## EXERCISE REQUIREMENTS
Retrieve each line that contains the word "induction" from the entries below.

╔══

Lemma write_rest nb : ∀ buf s l d vr n fuel,
  (length buf < fuel)%nat → mem_ok s → sched_inv s → holds s l d vr 0 → l ≠ [] → 0 ≤ n →
  (nb = true ∨ len l + len buf ≤ PIPE_BUF_SIZE) →
  let room := PIPE_BUF_SIZE - len l in
  ∃ s', write_loop fuel p buf n nb s = KDone s' (written n room (len buf)) ∧
    holds s' (l ++ take (Z.to_nat room) buf) d vr 1 ∧ only_pipe s s'.
Proof.
  induction buf as [|x buf IH]; intros s l d vr n fuel Hf Hm Hi Hh Hne Hn Hroom room.
  - destruct (write_end fuel s l d vr n nb Hm Hi Hh) as (s' & E & H & Ho). exists s'. rewrite take_nil, app_nil_r.
    pose proof Hh as (_ & _ & _ & _ & _ & _ & _ & _ & Hl). unfold room, written. cbn [length].
    destruct (Z.leb_spec (Z.of_nat 0) (PIPE_BUF_SIZE - len l)); [|lia]. cbn [orb].
    rewrite Z.min_l by lia. change (Z.of_nat 0) with 0. by rewrite Z.add_0_r.
  - destruct fuel as [|fuel]; [simpl in Hf; lia|]. cbn [length] in *.
    pose proof Hh as (_ & _ & _ & _ & _ & _ & _ & _ & Hl).
    destruct (decide (len l = PIPE_BUF_SIZE)) as [Hfull|Hnf].
    + destruct Hroom as [->|?]; [|lia].
      destruct (write_full fuel s l d vr x buf n Hm Hi Hh Hfull) as (s' & E & H & Ho). exists s'.
      replace room with 0 by (unfold room; lia). rewrite E. unfold written.
      destruct (Z.leb_spec (Z.of_nat (S (length buf))) 0); [lia|]. cbn [orb take Z.to_nat].
      rewrite Z.add_0_r, Z.min_r, app_nil_r by lia. by rewrite Z.add_0_r.
    + destruct (write_step fuel s l d vr 0 x buf n nb Hm Hi Hh) as (s1 & Hh1 & Ho1 & E); [lia|].
      rewrite bool_decide_false in E by done. destruct (only_ok _ _ Ho1 Hm Hi) as [Hm1 Hi1].
      destruct (IH s1 (l ++ [x]) d vr (n + 1) fuel) as (s2 & E2 & Hh2 & Ho2); try done; try lia.
      { by destruct l. }
      { destruct Hroom as [?|?]; [by left|right; rewrite length_app; cbn [length]; lia]. }
      exists s2. rewrite E. rewrite kbind_eq. kred. rewrite E2.
      rewrite length_app in *. cbn [length] in *.
      replace (Z.to_nat room) with (S (Z.to_nat (PIPE_BUF_SIZE - Z.of_nat (length l + 1)))) by (unfold room; lia).
      cbn [take]. rewrite <- app_assoc in Hh2. split; [|split; [done|by eapply only_trans]].
      f_equal. unfold written, room.
      replace (Z.of_nat (S (length buf)) <=? PIPE_BUF_SIZE - len l) with (len buf <=? PIPE_BUF_SIZE - Z.of_nat (length l + 1))
        by (apply eq_true_iff_eq; rewrite !Z.leb_le; lia).
      replace (n + 1 + (PIPE_BUF_SIZE - Z.of_nat (length l + 1))) with (n + (PIPE_BUF_SIZE - len l)) by lia.
      destruct (_ || _); [clear; lia|done].
Qed.
(* ===== verification/Process.v ===== *)
(** * Processes and their file descriptors ([Kernel/process_contextswitch/process.c]) *)

From S2P Require Import Prelude KState ProcTable Semaphore Pipe.
Import ProcTable Semaphore Pipe FileAccess.

Module Process.

Definition MAX_PROCESS_NAME_LENGTH : Z := 32.
Definition MAX_FDS : Z := 16.
Definition PCB_SIZE : Z := 320.    (* sizeof(processCDT) *)

Definition comparePIDs (e1 e2 : Z) : Z := i32 (i16 e1 - i16 e2).
Definition getMaxProcesses : Z := MAX_PROCESSES.

(** ** Creation and disposal *)

(** [i] characters are copied already. *)
Fixpoint copy_name_loop (i : Z) (name : cstring) : cstring :=
  match name with
  | [] => []
  | ch :: rest => if i + 1 <? MAX_PROCESS_NAME_LENGTH then ch :: copy_name_loop (i + 1) rest else []
  end.
Definition copyProcessName (name : option cstring) : cstring :=
  match name with None => [] | Some n => copy_name_loop 0 n end.

(** The strings of an argument vector, each copied into a block of its own; NULL entries are
    kept.  [None]: a copy failed, and the ones made before it are freed. *)
Fixpoint copy_args (args : list (option cstring)) : K (option (list (option cstring))) :=
  match args with
  | [] => mret (Some [])
  | None :: args =>
    r ← copy_args args;
    mret (match r with Some l => Some (None :: l) | None => None end)
  | Some a :: args =>
    p ← kalloc (Z.of_nat (length a) + 1);
    if p =? 0 then mret None
    else
      r ← copy_args args;
      mret (match r with Some l => Some (Some a :: l) | None => None end)
  end.

(** [argv] is NULL or holds at least [argc] entries; the copy is its address and its entries. *)
Definition deepCopyArgv (argc : Z) (argv : option (list (option cstring)))
  : K (option (Z * list (option cstring))) :=
  match argv with
  | None => mret None
  | Some l =>
    if argc <=? 0 then mret None
    else
      out ← kalloc (8 * argc);
      if out =? 0 then mret None
      else r ← copy_args (take (Z.to_nat argc) l); mret ((out,.) <$> r)
  end.

Definition newProcess (entryPoint : Z) (name : option cstring) (stack : Z) (pid prio argc : Z)
    (argv : option (list (option cstring))) : K Z :=
  p ← kalloc PCB_SIZE;
  if p =? 0 then mret 0
  else
    base ← kalloc stack;
    if base =? 0 then mret 0
    else
      ch ← q_new;
      tch ← q_new;
      te ← newSemaphore 0;
      cte ← newSemaphore 0;
      let has_args := (0 <? argc) && bool_decide (is_Some argv) in
      let argc' := if has_args then argc else 0 in
      argv' ← (if has_args then deepCopyArgv argc argv else mret None);
      if (0 <? argc') && bool_decide (argv' = None) then
        _ ← freeSemaphore te;
        _ ← freeSemaphore cte;
        mret 0
      else
        _ ← kmod (λ s, set_procs (<[p := mkProc pid base stack (u64 (base + stack)) entryPoint READY
              (copyProcessName name) prio prio INIT_PID ch tch te cte argc' argv'
              (replicate (Z.to_nat MAX_FDS) 0) (replicate (Z.to_nat MAX_FDS) false)]> (k_procs s)) s);
        mret p.

Definition freeProcess (p : Z) : K unit :=
  if p =? 0 then mret ()
  else
    c ← proc p;
    _ ← freeSemaphore (terminated c);
    _ ← freeSemaphore (childTerminated c);
    kfree_proc p.

Definition getStackMisalignment (p : Z) : K Z :=
  if p =? 0 then mret 0
  else
    c ← proc p;
    if (stackBase c =? 0) || (p_rsp c =? 0) then mret 0
    else
      let mis := u64 (p_rsp c - stackBase c) mod 8 in
      mret (if negb (mis =? 0) then 8 - mis else 0).

(** ** Children *)

Definition enqueue_child (p : Z) (pid : Z) : K Z :=
  c ← proc p;
  r ← q_enqueue (children c) pid;
  match r with None => mret 0 | Some q => _ ← kstore_proc p (with_children q); mret 1 end.
Definition addChild (p childPid : Z) : K Z := enqueue_child p childPid.

(** The number of entries removed is not used by any caller. *)
Definition removeChild (p childPid : Z) : K unit :=
  kstore_proc p (λ c, with_children (q_remove (children c) childPid) c).

(** ** File descriptors *)

Definition isValidFd (fd : Z) : bool := (0 <=? fd) && (fd <? MAX_FDS).
(** [p->fdTable[fd]]. *)
Definition fd_slot (c : processCDT) (fd : Z) : Z := default 0 (fdTable c !! Z.to_nat fd).
Definition eof_slot (c : processCDT) (fd : Z) : bool := default false (eofRequests c !! Z.to_nat fd).
Definition isOpenFd (p fd : Z) : K bool :=
  if isValidFd fd then c ← proc p; mret (negb (fd_slot c fd =? 0)) else mret false.

(** [p->fdTable[fd] = fa; p->eofRequests[fd] = 0]. *)
Definition set_fd (fd fa : Z) (c : processCDT) : processCDT :=
  with_fds (<[Z.to_nat fd := fa]> (fdTable c)) (<[Z.to_nat fd := false]> (eofRequests c)) c.
Definition set_eof (fd : Z) (b : bool) (c : processCDT) : processCDT :=
  with_fds (fdTable c) (<[Z.to_nat fd := b]> (eofRequests c)) c.

Definition getFd (p fd : Z) : K Z :=
  if (p =? 0) || negb (isValidFd fd) then mret 0 else c ← proc p; mret (fd_slot c fd).

Definition openFd (p fa fd : Z) : K Z :=
  if (p =? 0) || (fa =? 0) || negb (isValidFd fd) then mret (-1)
  else
    o ← isOpenFd p fd;
    if (o : bool) then mret (-1)
    else
      _ ← kstore_proc p (set_fd fd fa);
      _ ← addFileRef fa;
      mret fd.

Fixpoint add_loop (fds : list Z) (p fa : Z) : K Z :=
  match fds with
  | [] => mret (-1)
  | i :: fds => c ← proc p; if fd_slot c i =? 0 then openFd p fa i else add_loop fds p fa
  end.
Definition addFd (p fa : Z) : K Z :=
  if (p =? 0) || (fa =? 0) then mret (-1) else add_loop (seqZ 0 MAX_FDS) p fa.

Definition closeFd (p fd : Z) : K Z :=
  if p =? 0 then mret (-1)
  else
    o ← isOpenFd p fd;
    if negb o then mret (-1)
    else
      c ← proc p;
      let fa := fd_slot c fd in
      _ ← kstore_proc p (set_fd fd 0);
      _ ← removeFileRef fa;
      mret 0.

Definition dupFd (p oldFd newFd : Z) : K Z :=
  if (p =? 0) || negb (isValidFd newFd) then mret (-1)
  else if oldFd =? newFd then mret newFd
  else
    o ← isOpenFd p oldFd;
    if negb o then _ ← closeFd p newFd; mret newFd
    else
      c ← proc p;
      let fa := fd_slot c oldFd in
      o' ← isOpenFd p newFd;
      _ ← (if (o' : bool) then closeFd p newFd else mret 0);
      _ ← kstore_proc p (set_fd newFd fa);
      _ ← addFileRef fa;
      mret newFd.

Definition reopenFd (p fd : Z) : K Z :=
  if p =? 0 then mret (-1)
  else
    o ← isOpenFd p fd;
    if negb o then mret (-1)
    else
      c ← proc p;
      fa ← cloneFile (fd_slot c fd);
      if fa =? 0 then mret (-1)
      else
        nfd ← addFd p fa;
        _ ← (if nfd <? 0 then removeFileRef fa else mret ());
        mret nfd.

(** The bytes that are not NUL. *)
Definition strip_nul (buf : list Z) : list Z := List.filter (λ b, negb (b =? 0)) buf.

(** [fuel] bounds the reads that bring only NUL bytes (and, below, a pipe's empty wake-ups). *)
Fixpoint readfd_loop (fuel : nat) (p fd count : Z) : K (Z * list Z) :=
  match fuel with
  | O => kfuel
  | S fuel' =>
    c ← proc p;
    '(n, buf) ← fileRead fuel (fd_slot c fd) count;
    if n <=? 0 then mret (n, buf)
    else
      let out := strip_nul buf in
      if 0 <? Z.of_nat (length out) then mret (Z.of_nat (length out), out)
      else
        c ← proc p;
        if eof_slot c fd then _ ← kstore_proc p (set_eof fd false); mret (0, [])
        else readfd_loop fuel' p fd count
  end.

Definition readFd (fuel : nat) (p fd count : Z) : K (Z * list Z) :=
  if p =? 0 then mret (-1, [])
  else
    o ← isOpenFd p fd;
    if negb o then mret (-1, [])
    else
      c ← proc p;
      if eof_slot c fd then _ ← kstore_proc p (set_eof fd false); mret (0, [])
      else readfd_loop fuel p fd count.

Definition writeFd (fuel : nat) (p fd : Z) (buf : list Z) : K Z :=
  if p =? 0 then mret (-1)
  else
    o ← isOpenFd p fd;
    if negb o then mret (-1) else c ← proc p; fileWrite fuel (fd_slot c fd) buf.

Definition requestEofOf (p fd : Z) : K Z :=
  if p =? 0 then mret (-1)
  else
    o ← isOpenFd p fd;
    if negb o then mret (-1) else _ ← kstore_proc p (set_eof fd true); mret 0.

Fixpoint close_loop (fds : list Z) (p : Z) : K unit :=
  match fds with
  | [] => mret ()
  | i :: fds =>
    c ← proc p;
    _ ← (if negb (fd_slot c i =? 0) then closeFd p i else mret 0);
    close_loop fds p
  end.
Definition closeAllFDs (p : Z) : K unit :=
  if p =? 0 then mret () else close_loop (seqZ 0 MAX_FDS) p.

Fixpoint copyfd_loop (fds : list Z) (target source : Z) : K unit :=
  match fds with
  | [] => mret ()
  | i :: fds =>
    t ← proc target;
    _ ← (if negb (fd_slot t i =? 0) then closeFd target i else mret 0);
    src ← proc source;
    _ ← (if negb (fd_slot src i =? 0) then openFd target (fd_slot src i) i else mret 0);
    copyfd_loop fds target source
  end.
Definition copyFdTable (target source : Z) : K unit :=
  if (target =? 0) || (source =? 0) then mret () else copyfd_loop (seqZ 0 MAX_FDS) target source.

End Process.
(** ** Ranges of the counts *)

Lemma slots_nonneg fa c : 0 ≤ slots fa c.
Proof. unfold slots. lia. Qed.
Lemma filter_le {A} (P : A → bool) l : (length (List.filter P l) <= length l)%nat.
Proof. induction l as [|x l IH]; simpl; [lia|]. destruct (P x); simpl; lia. Qed.
Lemma slots_range N g s fa : kinv N g s → 0 ≤ sum_of (slots fa) (k_procs s) ≤ 1024.
Proof.
  intros H. destruct (ki_size _ _ _ H) as [H1 _].
  assert (0 ≤ sum_of (slots fa) (k_procs s) ≤ 16 * Z.of_nat (size (k_procs s))); [|lia].
  apply sum_of_bound. intros p c Hc. destruct (ki_proc _ _ _ H p c Hc) as (Hl & _).
  unfold slots. pose proof (filter_le (Z.eqb fa) (fdTable c)). lia.
Qed.
Lemma uses_range q f : 0 ≤ uses q f ≤ 1.
Proof. unfold uses. destruct (_ =? _); lia. Qed.
Lemma writes_range q f : 0 ≤ writes q f ≤ 1.
Proof. unfold writes. destruct (_ && _); lia. Qed.
Lemma refs_range N g s q : kinv N g s →
  0 ≤ sum_of (uses q) (k_files s) ≤ 2 ^ 20 ∧ 0 ≤ sum_of (writes q) (k_files s) ≤ 2 ^ 20.
Proof.
  intros H. destruct (ki_size _ _ _ H) as [_ H1]. split.
  - pose proof (sum_of_bound (uses q) 1 (k_files s) (λ _ f _, uses_range q f)). lia.
  - pose proof (sum_of_bound (writes q) 1 (k_files s) (λ _ f _, writes_range q f)). lia.
Qed.

(** ** What a wake-up leaves alone *)

(** Two descriptors that differ in the state of the process at most. *)
Definition proc_like (c c' : processCDT) : Prop := c' = with_state (p_state c') c.

(** States change by waking up only. *)
Definition wakes (s s' : kst) : Prop := ∀ pid, state_of s' pid = state_of s pid ∨
  (state_of s pid = Some BLOCKED ∧ state_of s' pid = Some READY).

Lemma wakes_refl s s' : (∀ pid, state_of s' pid = state_of s pid) → wakes s s'.
Proof. intros E pid. by left. Qed.
Lemma wakes_trans s1 s2 s3 : wakes s1 s2 → wakes s2 s3 → wakes s1 s3.
Proof. intros H1 H2 pid. destruct (H1 pid) as [E1|[E1 E1']], (H2 pid) as [E2|[E2 E2']]; rewrite ?E2, ?E2', ?E1; auto; right; split; congruence. Qed.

╚══

## ANSWER TO THE EXERCISE
  induction buf as [|x buf IH]; intros s l d vr n fuel Hf Hm Hi Hh Hne Hn Hroom room.
Proof. induction l as [|x l IH]; simpl; [lia|]. destruct (P x); simpl; lia. Qed.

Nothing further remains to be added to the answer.